Jornal alemão: Com ou sem Lula, Brasil não escapará de ajuste
24 de junho de 2002O Brasil está diante de grandes desafios, independente de quem ganhe as eleições de outubro, escreveu o Frankfurter Allgemeine Zeitung, na última sexta-feira (21). O conceituado diário conservador traz um artigo intitulado "O problema não é só o Lula", para o qual consultou David Sekiguchi, especialista em aplicações do Deutsche Bank em Nova York.
Mercados dariam mais tempo a Serra
– As últimas turbulências nos mercados financeiros no Brasil têm sido explicadas com o avanço de Lula nas pesquisas de intenção de voto.

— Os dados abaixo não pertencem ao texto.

(** The descendant elements of a node, in document order. *)
Fixpoint descendants (n : Node) : list Element :=
  match n with
  | TextNode _ => []
  | ElementNode _ children =>
      flat_map (fun c =>
                  match c with
                  | TextNode _ => []
                  | ElementNode e _ => e :: descendants c
                  end) children
  end.

(** [node.querySelectorAll('[data-price]')] *)
Definition querySelectorAll_data_price (n : Node) : list Element :=
  filter (fun e => hasAttribute e (js "data-price")) (descendants n).

Record MutationRecord : Type := mkMutation {
  addedNodes : list Node
}.

(* ===================================================================== *)
(** ** The [CurrencyConfig] object *)
(* ===================================================================== *)

Record Currency : Type := mkCurrency {
  symbol : jsstring;
  name : jsstring;
  rate : number;
  position : jsstring
}.

(** The data properties of the object the methods read through [this]. *)
Record Config : Type := mkConfig {
  currencies : gmap jsstring Currency;
  defaultCurrency : jsstring;
  storageKey : jsstring
}.

(** Lines 2-41. *)
Definition CurrencyConfig : Config :=
  {| currencies :=
       <[js "USD" := mkCurrency [DOLLAR] (js "US Dollar")
                                (of_decimal false 10 (-1)) (js "before")]>
      (<[js "EUR" := mkCurrency [EURO] (js "Euro")
                                (of_decimal false 85 (-2)) (js "before")]>
      (<[js "GBP" := mkCurrency [POUND] (js "British Pound")
                                (of_decimal false 73 (-2)) (js "before")]>
      (<[js "ZAR" := mkCurrency (js "R") (js "South African Rand")
                                (of_decimal false 145 (-1)) (js "before")]>
      (<[js "JPY" := mkCurrency [YEN] (js "Japanese Yen")
                                (of_decimal false 1100 (-1)) (js "before")]>
       ∅))));
     defaultCurrency := js "USD";
     storageKey := js "userCurrencyPreference" |}.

O candidato do PT à presidência teria pouco tempo para fazer as adaptações necessárias logo após a vitória, opina Sekiguchi. Mas José Serra também estaria sob grande pressão desde o início. A única diferença é que os mercados, por uma questão de confiança, dariam ao candidato de Fernando Henrique mais tempo para realizar a tarefa.Para o economista do maior banco alemão, os três pontos fracos do Brasil são:
- alto déficit no balanço de pagamentos, que já se tornou crônico,
- o déficit orçamentário,
- e, também, a estrutura de curto prazo da dívida interna.
Preocupações com a solvência do Estado
– O governo acumulou altas dívidas com duração média de apenas dois anos. Os últimos acordos com o FMI garantem liquidez para sair do impasse. No entanto, isso não basta para remover as dúvidas quanto à solvência do Estado brasileiro a médio e longo prazos.David Sekiguchi reconhece os progressos que Brasília fez desde 1999 para aumentar o superávit bruto do orçamento a 3,5% do PIB. No entanto, depois de pago o serviço da dívida, restou um déficit líquido de 5,2% pelos cálculos do Deutsche Bank. Ou seja, o superávit bruto teria que ser de 5% para equilibrar as contas. Contudo, o próprio analista se pergunta até que ponto isso seria politicamente realizável.
Rússia e Turquia como exemplos ?
– Independente de quem saia vitorioso nas urnas, o Brasil terá que fazer os ajustes necessários. "A Rússia e a Turquia conseguiram superávits brutos maiores ainda", diz o economista. Pelas suas previsões não haverá insolvência e suspensão de pagamentos como na Argentina, mas "os riscos aumentarão se não forem adotados ajustes", adverte.O fluxo de investimentos estrangeiros diretos é um importante indicador econômico. No caso do Brasil, o montante diminuiu em relação aos últimos anos, mas "no ano em curso os investimentos se mantiveram acima de nossas expectativas", afirmou. Manter esse fluxo é fundamental para o Brasil, pois diminuindo a entrada de capitais, pela insegurança política, seria mais difícil financiar o déficit do balanço de pagamentos, que é de 4% do PIB.
Argentina contagiou América Latina
– A crise argentina de certa forma contagiou o Brasil, segundo o Deutsche Bank. Um sem-número de investidores institucionais estariam reduzindo o seu engajamento, não apenas no Brasil como em toda a América Latina. O que aconteceu, segundo Daniel Sekiguchi, é que eles ficaram com dúvidas quanto ao futuro da região.Mais importante do que a Argentina é a situação econômica mundial e a conjuntura nos Estados Unidos. Os juros baixos nos EUA favoreceriam a cotação dos títulos da dívida nos mercados emergentes. A recomendação de Daniel Sekiguchi é clara: não comprar títulos argentinos, que estão acima do seu valor, e nem da Venezuela, pela instabilidade política. Já os do Brasil, "apesar de todos os riscos devem ser considerados neutros em uma carteira de países emergentes." Mas a preferência é pelo México, Peru e Equador. O México principalmente pela boa avaliação de sua solvência por parte das agências de rating.